(Collection entries)
========================

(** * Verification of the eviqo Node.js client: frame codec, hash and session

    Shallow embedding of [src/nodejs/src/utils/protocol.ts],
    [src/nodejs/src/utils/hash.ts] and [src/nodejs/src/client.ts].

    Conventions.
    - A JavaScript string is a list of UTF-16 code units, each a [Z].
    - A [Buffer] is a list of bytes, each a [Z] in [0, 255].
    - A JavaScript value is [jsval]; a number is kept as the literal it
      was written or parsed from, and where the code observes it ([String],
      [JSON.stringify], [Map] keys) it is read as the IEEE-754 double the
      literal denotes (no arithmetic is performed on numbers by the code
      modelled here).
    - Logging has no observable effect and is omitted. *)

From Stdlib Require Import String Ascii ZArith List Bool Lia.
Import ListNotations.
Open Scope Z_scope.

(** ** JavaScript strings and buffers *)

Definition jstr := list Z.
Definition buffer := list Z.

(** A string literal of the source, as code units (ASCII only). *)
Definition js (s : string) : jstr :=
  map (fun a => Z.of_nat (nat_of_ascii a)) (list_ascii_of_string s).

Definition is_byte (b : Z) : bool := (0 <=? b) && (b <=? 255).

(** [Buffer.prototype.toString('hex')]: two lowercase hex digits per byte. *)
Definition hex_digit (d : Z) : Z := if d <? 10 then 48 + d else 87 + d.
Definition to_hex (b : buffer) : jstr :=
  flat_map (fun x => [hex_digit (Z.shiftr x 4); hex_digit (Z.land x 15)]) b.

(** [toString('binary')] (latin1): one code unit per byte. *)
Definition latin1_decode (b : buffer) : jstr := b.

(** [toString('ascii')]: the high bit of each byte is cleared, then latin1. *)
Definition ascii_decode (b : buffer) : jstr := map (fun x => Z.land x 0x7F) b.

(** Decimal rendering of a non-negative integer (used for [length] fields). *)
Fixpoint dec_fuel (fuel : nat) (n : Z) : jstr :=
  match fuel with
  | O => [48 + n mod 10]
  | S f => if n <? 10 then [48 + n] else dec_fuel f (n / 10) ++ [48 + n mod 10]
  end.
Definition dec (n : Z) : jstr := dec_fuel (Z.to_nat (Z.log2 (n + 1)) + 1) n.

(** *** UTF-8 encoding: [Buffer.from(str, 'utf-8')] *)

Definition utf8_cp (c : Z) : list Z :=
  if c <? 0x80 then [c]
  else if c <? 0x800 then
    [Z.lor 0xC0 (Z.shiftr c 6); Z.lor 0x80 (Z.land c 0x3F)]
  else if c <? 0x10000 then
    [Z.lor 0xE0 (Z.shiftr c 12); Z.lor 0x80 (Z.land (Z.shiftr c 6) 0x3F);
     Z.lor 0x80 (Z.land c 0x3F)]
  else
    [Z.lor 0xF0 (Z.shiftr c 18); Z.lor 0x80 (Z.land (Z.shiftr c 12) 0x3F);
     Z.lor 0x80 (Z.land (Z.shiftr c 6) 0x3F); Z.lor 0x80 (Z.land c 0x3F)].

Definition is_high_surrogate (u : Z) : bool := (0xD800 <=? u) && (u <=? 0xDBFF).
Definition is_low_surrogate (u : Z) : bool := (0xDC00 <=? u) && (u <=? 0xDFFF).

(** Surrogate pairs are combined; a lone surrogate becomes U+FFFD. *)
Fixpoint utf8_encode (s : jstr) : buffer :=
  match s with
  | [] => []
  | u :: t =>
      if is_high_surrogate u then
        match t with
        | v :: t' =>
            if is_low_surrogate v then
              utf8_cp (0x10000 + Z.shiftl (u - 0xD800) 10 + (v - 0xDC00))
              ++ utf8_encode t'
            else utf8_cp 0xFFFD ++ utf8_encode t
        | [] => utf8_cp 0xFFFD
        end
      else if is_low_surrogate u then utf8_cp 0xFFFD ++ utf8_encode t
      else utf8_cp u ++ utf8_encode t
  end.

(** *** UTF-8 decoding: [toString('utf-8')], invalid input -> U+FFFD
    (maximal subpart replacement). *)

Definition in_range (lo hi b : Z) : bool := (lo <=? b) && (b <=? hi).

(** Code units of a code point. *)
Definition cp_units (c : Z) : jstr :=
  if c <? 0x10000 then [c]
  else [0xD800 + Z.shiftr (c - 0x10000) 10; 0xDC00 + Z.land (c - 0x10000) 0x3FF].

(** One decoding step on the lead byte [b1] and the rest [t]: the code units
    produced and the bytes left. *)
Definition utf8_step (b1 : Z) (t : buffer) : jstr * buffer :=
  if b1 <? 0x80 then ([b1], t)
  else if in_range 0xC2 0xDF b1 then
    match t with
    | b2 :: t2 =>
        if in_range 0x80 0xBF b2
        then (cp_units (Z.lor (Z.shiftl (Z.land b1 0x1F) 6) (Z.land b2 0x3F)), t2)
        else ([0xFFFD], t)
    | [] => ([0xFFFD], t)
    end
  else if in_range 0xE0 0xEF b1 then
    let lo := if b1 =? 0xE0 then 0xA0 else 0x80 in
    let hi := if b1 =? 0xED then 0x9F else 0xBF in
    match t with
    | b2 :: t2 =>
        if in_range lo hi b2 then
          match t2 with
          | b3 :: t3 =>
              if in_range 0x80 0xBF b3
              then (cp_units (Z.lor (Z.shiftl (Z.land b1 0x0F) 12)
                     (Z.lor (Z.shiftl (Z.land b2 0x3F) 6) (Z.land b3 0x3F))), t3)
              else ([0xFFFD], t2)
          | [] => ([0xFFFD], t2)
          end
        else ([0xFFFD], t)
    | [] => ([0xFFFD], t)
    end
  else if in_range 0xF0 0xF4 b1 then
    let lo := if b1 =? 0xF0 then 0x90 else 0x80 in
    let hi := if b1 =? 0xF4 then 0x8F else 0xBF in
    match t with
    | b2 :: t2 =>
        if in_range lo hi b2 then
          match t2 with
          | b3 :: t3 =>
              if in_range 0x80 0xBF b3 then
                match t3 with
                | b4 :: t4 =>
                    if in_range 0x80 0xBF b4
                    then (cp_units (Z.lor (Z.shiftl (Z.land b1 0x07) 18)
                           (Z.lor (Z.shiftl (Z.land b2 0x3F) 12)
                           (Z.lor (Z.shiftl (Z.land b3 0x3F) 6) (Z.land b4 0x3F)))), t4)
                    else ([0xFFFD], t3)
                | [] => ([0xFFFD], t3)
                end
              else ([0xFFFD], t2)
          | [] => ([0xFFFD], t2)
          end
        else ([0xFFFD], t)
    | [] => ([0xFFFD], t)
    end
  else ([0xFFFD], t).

========================

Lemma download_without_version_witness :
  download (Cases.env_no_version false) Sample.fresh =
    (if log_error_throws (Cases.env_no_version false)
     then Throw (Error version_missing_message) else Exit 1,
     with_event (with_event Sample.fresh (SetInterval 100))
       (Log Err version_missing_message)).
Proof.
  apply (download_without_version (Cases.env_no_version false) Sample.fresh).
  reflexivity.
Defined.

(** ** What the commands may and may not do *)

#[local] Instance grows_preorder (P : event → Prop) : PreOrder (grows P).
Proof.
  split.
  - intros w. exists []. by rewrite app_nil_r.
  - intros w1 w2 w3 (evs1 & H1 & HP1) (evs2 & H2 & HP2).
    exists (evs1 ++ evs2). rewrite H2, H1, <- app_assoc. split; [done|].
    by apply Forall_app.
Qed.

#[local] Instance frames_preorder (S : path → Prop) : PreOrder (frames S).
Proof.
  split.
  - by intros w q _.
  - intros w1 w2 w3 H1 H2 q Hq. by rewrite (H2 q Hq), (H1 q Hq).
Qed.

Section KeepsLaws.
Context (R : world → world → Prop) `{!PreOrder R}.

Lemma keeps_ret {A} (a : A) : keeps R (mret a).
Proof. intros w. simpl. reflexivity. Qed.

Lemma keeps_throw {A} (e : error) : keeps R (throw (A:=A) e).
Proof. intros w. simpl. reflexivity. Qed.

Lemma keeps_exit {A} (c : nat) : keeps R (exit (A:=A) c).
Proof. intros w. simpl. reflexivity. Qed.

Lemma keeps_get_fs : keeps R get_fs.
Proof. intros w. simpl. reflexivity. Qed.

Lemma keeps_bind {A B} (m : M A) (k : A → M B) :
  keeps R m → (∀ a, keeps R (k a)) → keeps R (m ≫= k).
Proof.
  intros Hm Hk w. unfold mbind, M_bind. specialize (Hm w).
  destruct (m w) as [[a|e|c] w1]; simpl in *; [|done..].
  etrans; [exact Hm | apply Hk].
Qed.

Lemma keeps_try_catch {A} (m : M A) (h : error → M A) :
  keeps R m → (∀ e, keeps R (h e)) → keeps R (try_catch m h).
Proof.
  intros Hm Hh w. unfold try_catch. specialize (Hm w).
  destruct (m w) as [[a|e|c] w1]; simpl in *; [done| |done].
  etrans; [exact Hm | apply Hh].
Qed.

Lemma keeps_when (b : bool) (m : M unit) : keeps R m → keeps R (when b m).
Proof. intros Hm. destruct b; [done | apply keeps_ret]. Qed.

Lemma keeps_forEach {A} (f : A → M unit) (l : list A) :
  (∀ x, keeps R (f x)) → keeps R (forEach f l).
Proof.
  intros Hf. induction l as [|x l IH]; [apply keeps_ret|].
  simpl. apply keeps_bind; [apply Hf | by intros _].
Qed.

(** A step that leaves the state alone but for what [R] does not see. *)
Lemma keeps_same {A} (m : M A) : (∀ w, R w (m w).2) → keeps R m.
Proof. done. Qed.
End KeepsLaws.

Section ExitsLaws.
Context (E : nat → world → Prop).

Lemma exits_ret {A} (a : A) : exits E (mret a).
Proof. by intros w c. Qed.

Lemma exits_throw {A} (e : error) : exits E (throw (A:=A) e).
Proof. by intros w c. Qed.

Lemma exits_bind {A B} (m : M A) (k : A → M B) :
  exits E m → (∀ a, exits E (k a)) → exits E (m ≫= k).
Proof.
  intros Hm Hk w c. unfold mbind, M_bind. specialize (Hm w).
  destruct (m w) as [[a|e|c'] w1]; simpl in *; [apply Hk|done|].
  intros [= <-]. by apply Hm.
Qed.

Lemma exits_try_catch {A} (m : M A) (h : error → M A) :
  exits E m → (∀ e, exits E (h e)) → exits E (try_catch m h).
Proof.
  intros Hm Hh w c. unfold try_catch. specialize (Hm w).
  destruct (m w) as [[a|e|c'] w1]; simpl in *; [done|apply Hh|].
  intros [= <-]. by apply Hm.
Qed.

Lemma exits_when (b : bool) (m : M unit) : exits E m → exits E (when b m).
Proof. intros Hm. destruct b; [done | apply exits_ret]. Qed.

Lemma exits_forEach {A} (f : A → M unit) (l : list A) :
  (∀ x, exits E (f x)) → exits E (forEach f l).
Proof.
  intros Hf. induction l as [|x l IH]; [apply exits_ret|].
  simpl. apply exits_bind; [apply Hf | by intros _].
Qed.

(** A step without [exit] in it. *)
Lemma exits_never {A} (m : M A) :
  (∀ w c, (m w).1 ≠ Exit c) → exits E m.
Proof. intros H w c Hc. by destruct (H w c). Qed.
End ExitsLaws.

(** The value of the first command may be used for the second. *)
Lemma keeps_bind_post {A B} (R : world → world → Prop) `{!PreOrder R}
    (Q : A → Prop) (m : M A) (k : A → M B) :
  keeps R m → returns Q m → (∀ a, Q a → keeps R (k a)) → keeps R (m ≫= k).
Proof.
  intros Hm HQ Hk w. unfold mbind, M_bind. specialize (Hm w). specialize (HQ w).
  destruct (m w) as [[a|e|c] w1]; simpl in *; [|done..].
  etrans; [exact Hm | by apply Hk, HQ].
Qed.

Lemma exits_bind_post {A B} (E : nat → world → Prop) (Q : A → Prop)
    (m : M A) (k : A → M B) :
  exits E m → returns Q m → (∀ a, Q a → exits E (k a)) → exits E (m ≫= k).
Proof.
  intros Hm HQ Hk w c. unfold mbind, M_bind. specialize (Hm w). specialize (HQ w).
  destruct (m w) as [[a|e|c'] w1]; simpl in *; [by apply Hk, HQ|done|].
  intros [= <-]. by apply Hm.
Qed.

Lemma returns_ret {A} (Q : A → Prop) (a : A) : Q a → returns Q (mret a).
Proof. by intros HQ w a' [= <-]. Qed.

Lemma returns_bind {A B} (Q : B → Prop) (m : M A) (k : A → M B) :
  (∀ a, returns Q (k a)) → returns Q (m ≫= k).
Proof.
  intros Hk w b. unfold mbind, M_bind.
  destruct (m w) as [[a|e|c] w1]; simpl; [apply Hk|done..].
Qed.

========================

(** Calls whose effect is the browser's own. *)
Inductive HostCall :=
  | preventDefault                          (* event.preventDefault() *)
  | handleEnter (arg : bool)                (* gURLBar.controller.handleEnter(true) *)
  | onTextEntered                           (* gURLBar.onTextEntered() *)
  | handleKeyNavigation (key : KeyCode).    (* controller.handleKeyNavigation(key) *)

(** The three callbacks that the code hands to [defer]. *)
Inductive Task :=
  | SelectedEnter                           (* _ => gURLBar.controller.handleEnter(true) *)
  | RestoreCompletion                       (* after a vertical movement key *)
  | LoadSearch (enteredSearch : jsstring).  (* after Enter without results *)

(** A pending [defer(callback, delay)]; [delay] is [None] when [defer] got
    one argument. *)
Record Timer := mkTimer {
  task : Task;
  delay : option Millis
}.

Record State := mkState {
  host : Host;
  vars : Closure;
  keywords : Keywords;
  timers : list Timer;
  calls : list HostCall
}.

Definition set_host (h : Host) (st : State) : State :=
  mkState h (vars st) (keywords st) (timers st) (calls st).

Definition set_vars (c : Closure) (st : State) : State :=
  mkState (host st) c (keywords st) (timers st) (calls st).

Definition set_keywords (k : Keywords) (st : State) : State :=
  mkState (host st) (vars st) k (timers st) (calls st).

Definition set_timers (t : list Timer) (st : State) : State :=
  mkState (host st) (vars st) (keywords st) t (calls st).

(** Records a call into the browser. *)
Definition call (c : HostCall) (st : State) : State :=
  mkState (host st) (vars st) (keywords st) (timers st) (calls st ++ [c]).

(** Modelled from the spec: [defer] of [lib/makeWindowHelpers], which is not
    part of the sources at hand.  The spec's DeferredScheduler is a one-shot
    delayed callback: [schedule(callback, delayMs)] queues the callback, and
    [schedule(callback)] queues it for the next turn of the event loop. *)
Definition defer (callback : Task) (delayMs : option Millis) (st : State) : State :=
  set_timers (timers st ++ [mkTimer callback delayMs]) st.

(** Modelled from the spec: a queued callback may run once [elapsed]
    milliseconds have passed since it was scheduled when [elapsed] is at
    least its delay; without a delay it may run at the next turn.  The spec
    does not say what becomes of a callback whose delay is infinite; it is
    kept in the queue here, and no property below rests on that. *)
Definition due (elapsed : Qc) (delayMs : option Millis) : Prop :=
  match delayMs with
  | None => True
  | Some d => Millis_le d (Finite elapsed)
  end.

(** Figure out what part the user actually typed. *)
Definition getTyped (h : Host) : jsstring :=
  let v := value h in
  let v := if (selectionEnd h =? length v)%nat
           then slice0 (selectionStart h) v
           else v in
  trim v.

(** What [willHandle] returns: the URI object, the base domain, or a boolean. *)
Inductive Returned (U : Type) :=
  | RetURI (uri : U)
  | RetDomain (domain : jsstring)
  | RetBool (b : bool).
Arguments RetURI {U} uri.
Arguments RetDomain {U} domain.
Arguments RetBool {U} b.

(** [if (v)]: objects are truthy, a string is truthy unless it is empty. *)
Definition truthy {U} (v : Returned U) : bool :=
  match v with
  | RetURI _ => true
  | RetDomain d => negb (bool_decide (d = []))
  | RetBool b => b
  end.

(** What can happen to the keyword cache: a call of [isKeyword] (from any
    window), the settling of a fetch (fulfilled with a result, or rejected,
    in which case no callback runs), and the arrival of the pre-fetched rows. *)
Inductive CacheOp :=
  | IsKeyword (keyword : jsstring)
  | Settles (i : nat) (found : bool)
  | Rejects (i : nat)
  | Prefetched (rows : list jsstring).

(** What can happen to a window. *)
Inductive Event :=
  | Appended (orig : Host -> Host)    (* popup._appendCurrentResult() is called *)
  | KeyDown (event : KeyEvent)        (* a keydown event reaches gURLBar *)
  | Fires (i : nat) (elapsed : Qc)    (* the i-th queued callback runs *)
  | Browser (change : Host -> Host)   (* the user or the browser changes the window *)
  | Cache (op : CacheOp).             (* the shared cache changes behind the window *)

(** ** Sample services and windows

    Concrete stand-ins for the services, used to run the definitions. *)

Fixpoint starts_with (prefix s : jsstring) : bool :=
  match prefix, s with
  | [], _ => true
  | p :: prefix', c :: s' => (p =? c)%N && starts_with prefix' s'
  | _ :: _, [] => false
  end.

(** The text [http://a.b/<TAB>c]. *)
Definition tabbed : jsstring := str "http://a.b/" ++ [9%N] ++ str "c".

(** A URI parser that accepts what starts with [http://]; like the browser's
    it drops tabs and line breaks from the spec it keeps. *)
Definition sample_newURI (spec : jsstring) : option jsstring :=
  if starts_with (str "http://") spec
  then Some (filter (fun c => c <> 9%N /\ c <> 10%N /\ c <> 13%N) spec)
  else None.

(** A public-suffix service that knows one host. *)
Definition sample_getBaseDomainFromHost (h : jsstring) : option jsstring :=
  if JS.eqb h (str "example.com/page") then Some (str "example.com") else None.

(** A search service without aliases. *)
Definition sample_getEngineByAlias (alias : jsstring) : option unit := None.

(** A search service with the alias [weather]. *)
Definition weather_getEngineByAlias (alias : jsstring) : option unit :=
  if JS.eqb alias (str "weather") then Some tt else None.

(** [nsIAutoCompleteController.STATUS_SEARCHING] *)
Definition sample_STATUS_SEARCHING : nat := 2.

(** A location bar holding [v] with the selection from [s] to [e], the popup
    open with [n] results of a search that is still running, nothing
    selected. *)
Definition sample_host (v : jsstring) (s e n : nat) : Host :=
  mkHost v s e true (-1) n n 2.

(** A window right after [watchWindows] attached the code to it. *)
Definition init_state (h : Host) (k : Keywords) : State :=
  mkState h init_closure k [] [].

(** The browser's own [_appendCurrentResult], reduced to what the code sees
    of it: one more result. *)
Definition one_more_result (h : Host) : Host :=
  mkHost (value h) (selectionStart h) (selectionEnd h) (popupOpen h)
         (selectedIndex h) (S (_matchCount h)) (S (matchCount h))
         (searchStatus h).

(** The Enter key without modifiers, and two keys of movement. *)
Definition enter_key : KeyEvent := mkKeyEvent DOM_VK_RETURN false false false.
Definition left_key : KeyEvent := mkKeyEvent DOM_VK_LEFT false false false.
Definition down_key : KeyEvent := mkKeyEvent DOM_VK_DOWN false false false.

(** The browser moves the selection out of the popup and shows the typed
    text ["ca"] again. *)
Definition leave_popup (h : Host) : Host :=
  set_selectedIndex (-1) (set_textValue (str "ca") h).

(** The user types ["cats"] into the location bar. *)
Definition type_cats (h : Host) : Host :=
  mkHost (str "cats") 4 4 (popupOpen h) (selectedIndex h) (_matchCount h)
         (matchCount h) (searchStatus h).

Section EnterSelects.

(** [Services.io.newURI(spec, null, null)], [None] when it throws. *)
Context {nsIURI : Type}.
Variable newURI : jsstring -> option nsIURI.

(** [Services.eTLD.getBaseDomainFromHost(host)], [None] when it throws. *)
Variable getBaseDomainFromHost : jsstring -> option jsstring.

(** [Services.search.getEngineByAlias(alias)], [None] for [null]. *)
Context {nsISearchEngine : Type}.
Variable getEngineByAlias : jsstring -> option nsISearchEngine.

========================

## WHAT THE EXERCISE ASKS
Above are the lines; repeat exactly the ones from the line containing "match v with" down to the line containing "(** What can happen to a window. *)", both inclusive.

## ANSWER SECTION
  match v with
  | RetURI _ => true
  | RetDomain d => negb (bool_decide (d = []))
  | RetBool b => b
  end.

(** What can happen to the keyword cache: a call of [isKeyword] (from any
    window), the settling of a fetch (fulfilled with a result, or rejected,
    in which case no callback runs), and the arrival of the pre-fetched rows. *)
Inductive CacheOp :=
  | IsKeyword (keyword : jsstring)
  | Settles (i : nat) (found : bool)
  | Rejects (i : nat)
  | Prefetched (rows : list jsstring).

(** What can happen to a window. *)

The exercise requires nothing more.